At the Airport
Donald R. Fletcher, author
“I don’t need to put on the mask. I’m not going.”
How could any of us have anticipated that? From the time that we kids, any of us, were old enough to understand, when there was a decision to make, Mom and Dad would talk about it and look at it from every angle, and then jointly decide. This time, however, when it began to be clear that for Mom’s sake, she and Dad needed to find a retirement home with continuing care, where they would be served dinner with other residents, in pleasant surroundings; where there would be skilled nursing available in another wing under the same roof, whenever they might need it; Dad had selected the place and gone ahead to make arrangements. All was set, and we were at the airport to see Mom off.
She dug in her heels. She had never done that. The flight had been called, and passengers were lining up, but she just folded her hands in her lap, with her boarding pass in one hand and photo ID in the other, and declared, “No, I’m not going.”
I said to my sister and brother, “Just keep it low-keyed.” Then I said to her, “Sure, Mom, it’s a change; but in your life together, you and Dad have made some big changes, always to the good. You’re going to like the place Dad has picked out, once you’re there.”

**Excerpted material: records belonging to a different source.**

(* ===== verification/LogReplay.v ===== *)
(** * Replaying a transaction log: [tools/TioLogReplayCpp/tiologreplay.cpp]

    The program reads the lines a server wrote ([TransactionLog.v]), parses each
    into a [LogEntry], and gives the commands to another server through the
    interface of [ContainerApi.v].  One thread reads and fills [logQueue_], the
    other takes all of it at a time and sends it, in network batches.  Waiting,
    statistics and the time of a line ([TimeFromString] converts it with the
    C++ library) do not bear on what is sent. *)
From S2P Require Import Prelude Decimal StdMap StreamBuffer Pr1Message TioDataC TioDataS Containers ClientState ClientApi ClientCluster ContainerApi.

Module LogReplay.
Import Decimal TioDataC ContainerApi.

(** ** [namespace Utils] *)

Definition Split (str : bytes) (delimiter : Byte.byte) (skip_empty : bool) : list bytes :=
  let tokens := Containers.split delimiter str in
  if skip_empty then filter (fun t => t <> []) tokens else tokens.

Fixpoint Join (strings : list bytes) (delimiter : Byte.byte) : bytes :=
  match strings with
  | [] => []
  | [s] => s
  | s :: strings => s ++ [delimiter] ++ Join strings delimiter
  end.

Definition StartsWith (s suffix : bytes) : bool := bool_decide (take (length suffix) s = suffix).

(** [std::equal] reads as many bytes of [s], from its end, as [suffix] has. *)
Fixpoint equal_from (suffix s : bytes) : res bool :=
  match suffix, s with
  | [], _ => Ok true
  | _ :: _, [] => Throw (Fault OutOfBounds)
  | x :: suffix, y :: s => if bool_decide (x = y) then equal_from suffix s else Ok false
  end.

Definition EndsWith (s suffix : bytes) : res bool := equal_from (rev suffix) (rev s).

(** [std::stoi]: spaces, a sign, and as many digits as follow. *)
Definition stoi (s : bytes) : res Z :=
  let s := ClientCluster.skip_spaces s in
  let '(neg, s) := match s with x2d :: t => (true, t) | x2b :: t => (false, t) | _ => (false, s) end in
  let ds := ClientCluster.leading_digits s in
  if bool_decide (ds = []) then Throw (invalid_argument "stoi")
  else
    let v := if neg then - digits_value 0 ds else digits_value 0 ds in
    if (INT_MIN <=? v) && (v <=? INT_MAX) then Ok v else Throw (out_of_range "stoi").

(** ** [class LogEntry] *)

Record LogEntry := mkEntry {
  line_ : bytes;
  command_ : bytes;
  handle_ : Z;
  dateTime_ : bytes;
  key_ : TIO_DATA;
  value_ : TIO_DATA
}.

(** [new TIO_DATA()] *)
Definition new_data : TIO_DATA :=
  {| data_type := 0; int_ := 0; string_ := None; string_size_ := 0; double_ := replicate 8 x00 |}.

(** [v[i]] *)
Definition element (l : list bytes) (i : nat) : res bytes :=
  match l !! i with Some x => Ok x | None => Throw (Fault OutOfBounds) end.

(** [s.substr(pos, n)] with [size_t] arguments. *)
Definition substr (s : bytes) (pos n : Z) : res bytes :=
  if Z.of_nat (length s) <? u64 pos then Throw (out_of_range "substr")
  else Ok (take (Z.to_nat (Z.min (u64 n) (Z.of_nat (length s)))) (drop (Z.to_nat (u64 pos)) s)).

Section Entry.
(** [std::stod], on the 8 bytes of a double. *)
Variable stod : bytes -> res bytes.

(** Returns the datum and the new value of [size]. *)
Definition Deserialize (info data : bytes) (size : Z) : res (TIO_DATA * Z) :=
  let type := default x00 (head info) in
  if bool_decide (type = x6e) then Ok (tiodata_set_as_none new_data, size)
  else
    size ← stoi (drop 1 info);
    fieldData ← substr data 0 size;
    td ← (if bool_decide (type = x73) then tiodata_set_string_and_size new_data (data ++ [x00]) (u32 size)
          else if bool_decide (type = x69) then i ← stoi fieldData; Ok (tiodata_set_int new_data i)
          else if bool_decide (type = x64) then d ← stod fieldData; Ok (tiodata_set_double new_data d)
          else Ok new_data);
    Ok (td, size).

(** The constructor. *)
Definition make_entry (line : bytes) : res LogEntry :=
  ends ← EndsWith line (lit ",n,");
  let line := if ends : bool then take (length line - 3) line else line in
  let entry := Split line x2c false in
  dateTime ← element entry 0;
  command ← element entry 1;
  handle ← element entry 2;
  handle ← stoi handle;
  keyInfo ← element entry 3;
  let rest := Join (drop 4 entry) x2c in
  '(key, size) ← Deserialize keyInfo rest 0;
  rest ← substr rest (size + 1) (Z.of_nat (length rest));
  let entry := Split rest x2c false in
  valueInfo ← element entry 0;
  let rest := Join (drop 1 entry) x2c in
  '(value, _) ← Deserialize valueInfo rest size;
  Ok (mkEntry line command handle dateTime key value).

End Entry.

(** ** [class TioLogParser] *)

(** [std::string(string_, string_size_)] *)
Definition data_string (td : TIO_DATA) : res bytes :=
  match string_ td with
  | Some blk => mem_read blk 0 (string_size_ td)
  | None => if string_size_ td =? 0 then Ok [] else Throw (Fault NullDeref)
  end.

Section Replay.
Context {S : Type} `{IContainerManager S}.
(** [TioScopedNetworkBatch] *)
Variables BeginBatch FinishBatch : M S unit.

(** The server the commands go to, and [containers_] with the handle of each. *)
Record TioLogParser := mkParser { cn_ : S; containers_ : gmap Z (option Z) }.

Definition on_cn {A} (m : M S A) : M TioLogParser A := fun s =>
  let '(r, x) := m (cn_ s) in (r, mkParser x (containers_ s)).

(** A method of [TioContainer] ends so. *)
Definition checked_call (m : M S Z) : M TioLogParser unit := on_cn (ret ← m; ThrowOnTioClientError ret).

Definition checked_pop (m : M S (Z * three)) : M S Z := '(ret, _) ← m; mret ret.

(** What [container->...] calls for a command; [None] for another word. *)
Definition replay_command (command : bytes) (h : option Z) (key value : TIO_DATA) : option (M S Z) :=
  let out := Some (tiodata_set_as_none new_data) in
  if bool_decide (command = lit "push_back") then Some (container_push_back h (Some key) (Some value) None)
  else if bool_decide (command = lit "push_front") then Some (container_push_front h (Some key) (Some value) None)
  else if bool_decide (command = lit "pop_back") then Some (checked_pop (container_pop_back h None out None))
  else if bool_decide (command = lit "pop_front") then Some (checked_pop (container_pop_front h None out None))
  else if bool_decide (command = lit "set") then Some (container_set h (Some key) (Some value) None)
  else if bool_decide (command = lit "insert") then Some (container_insert h (Some key) (Some value) None)
  else if bool_decide (command = lit "delete") then Some (container_delete h (Some key))
  else if bool_decide (command = lit "clear") then Some (container_clear h)
  else if bool_decide (command = lit "propset") then Some (container_propset h (Some key) (Some value))
  else None.

Definition OnLogEntry (log : LogEntry) : M TioLogParser bool :=
  if bool_decide (command_ log = lit "create") then
    key ← lift (data_string (key_ log));
    if StartsWith key (lit "__") then mret false
    else
      value ← lift (data_string (value_ log));
      '(result, h) ← on_cn (create_ (c_str key) (c_str value));
      _ ← on_cn (ThrowOnTioClientError result);
      _ ← modify (fun s => mkParser (cn_ s) (<[handle_ log := h]> (containers_ s)));
      mret true
  else if bool_decide (command_ log = lit "group_add") then
    key ← lift (data_string (key_ log));
    value ← lift (data_string (value_ log));
    _ ← on_cn (AddToGroup key value);
    mret true
  else
    s ← get;
    match containers_ s !! handle_ log with
    | None => throw (Fault EndDeref)
    | Some h =>
        match replay_command (command_ log) h (key_ log) (value_ log) with
        | None => mret false
        | Some m => _ ← checked_call m; mret true
        end
    end.

(** One entry of [localLogQueue]; [networkBatch] is whether there is a batch. *)
Definition publish (maxNetworkBatchMessages : Z) (log : LogEntry) (batchCount : Z) (networkBatch : bool) :
    M TioLogParser (Z * bool) :=
  let reset (b : bool) : M TioLogParser unit := if b then on_cn FinishBatch else mret tt in
  '(batchCount, networkBatch) ←
    (if bool_decide (command_ log = lit "create") || bool_decide (command_ log = lit "group_add")
     then _ ← reset networkBatch; mret (0, false)
     else if negb networkBatch then _ ← on_cn BeginBatch; mret (batchCount, true)
     else mret (batchCount, networkBatch));
  '(batchCount, networkBatch) ←
    (if batchCount =? maxNetworkBatchMessages then _ ← reset networkBatch; mret (0, false)
     else mret (batchCount, networkBatch));
  ret ← OnLogEntry log;
  mret (if ret : bool then i32 (batchCount + 1) else batchCount, networkBatch).

Fixpoint publish_entries (maxNetworkBatchMessages : Z) (logs : list LogEntry) (batchCount : Z) (networkBatch : bool) :
    M TioLogParser unit :=
  match logs with
  | [] => if networkBatch then on_cn FinishBatch else mret tt
  | log :: logs =>
      '(batchCount, networkBatch) ← publish maxNetworkBatchMessages log batchCount networkBatch;
      publish_entries maxNetworkBatchMessages logs batchCount networkBatch
  end.

(** [PublisherThread], on the contents of [logQueue_] each time it is taken. *)
Fixpoint PublisherThread (maxNetworkBatchMessages : Z) (queues : list (list LogEntry)) : M TioLogParser unit :=
  match queues with
  | [] => mret tt
  | q :: queues => _ ← publish_entries maxNetworkBatchMessages q 0 false; PublisherThread maxNetworkBatchMessages queues
  end.

End Replay.
Arguments TioLogParser : clear implicits.
Arguments mkParser {S}.
Arguments cn_ {S}.
Arguments containers_ {S}.

(** ** Reading the file *)

(** [std::getline] until the end: a last line without its newline counts when it
    is not empty. *)
Definition getlines (file : bytes) : list bytes :=
  let pieces := Containers.split x0a file in
  match last pieces with Some [] => removelast pieces | _ => pieces end.

(** The entries [Replay] puts into the queue. *)
Fixpoint read_entries (stod : bytes -> res bytes) (lines : list bytes) : res (list LogEntry) :=
  match lines with
  | [] => Ok []
  | line :: lines =>
      if bool_decide (line = [x0d]) || bool_decide (line = [x0a]) then read_entries stod lines
      else e ← make_entry stod line; es ← read_entries stod lines; Ok (e :: es)
  end.

End LogReplay.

“Fine,” she said. “He can stay there, if he has to; and he can like it. I’m not going.”
All the other passengers had gone through the gate and disappeared down the passageway. Ted went over to speak to the despatcher, who was looking our way and making an urgent motion. Jenny motioned back to her with a helpless shrug. Mom kept her seat, with her hands firmly closed.
It seemed an eternity before Ted came back, finally, and said to Mom,
“All right; I told the agent that you are not well, and she said that yes, she could see that and she’s known people with this sort of difficulty before. She’ll report that, so that the flight can leave.”
I felt totally chagrined—and alarmed, too. We got Mom in the car, and Ted was trying to get Dad on the phone to tell him what had happened—or had not happened. There seemed to be some confusion. Finally, he got through to a person in authority, and he put his phone in speaker mode, so that we could all hear as the person spoke:
“Mr. Jamison, I’m glad to reach you. We had known that your mother would be coming to join your father here today, and we were, of course, very pleased about that. But I have to tell you that last night your father began to experience symptoms of the virus, of COVID-19. We moved him immediately into isolation; but this morning the symptoms were more acute. He is in the ICU at the hospital and has been put on a ventilator. No visits are possible. The doctor says that at your father’s age and with the lung problem that I believe you know of, the outlook is very serious.
Mom said, “I’m going. ‘No visits’; but I need to be near him.”
I embraced her. “Mom, I’ll go with you. We’ll look after Dad together.”
Author Notes: At age 101, after publishing nine books, Don Fletcher is writing flash fiction and short prose pieces.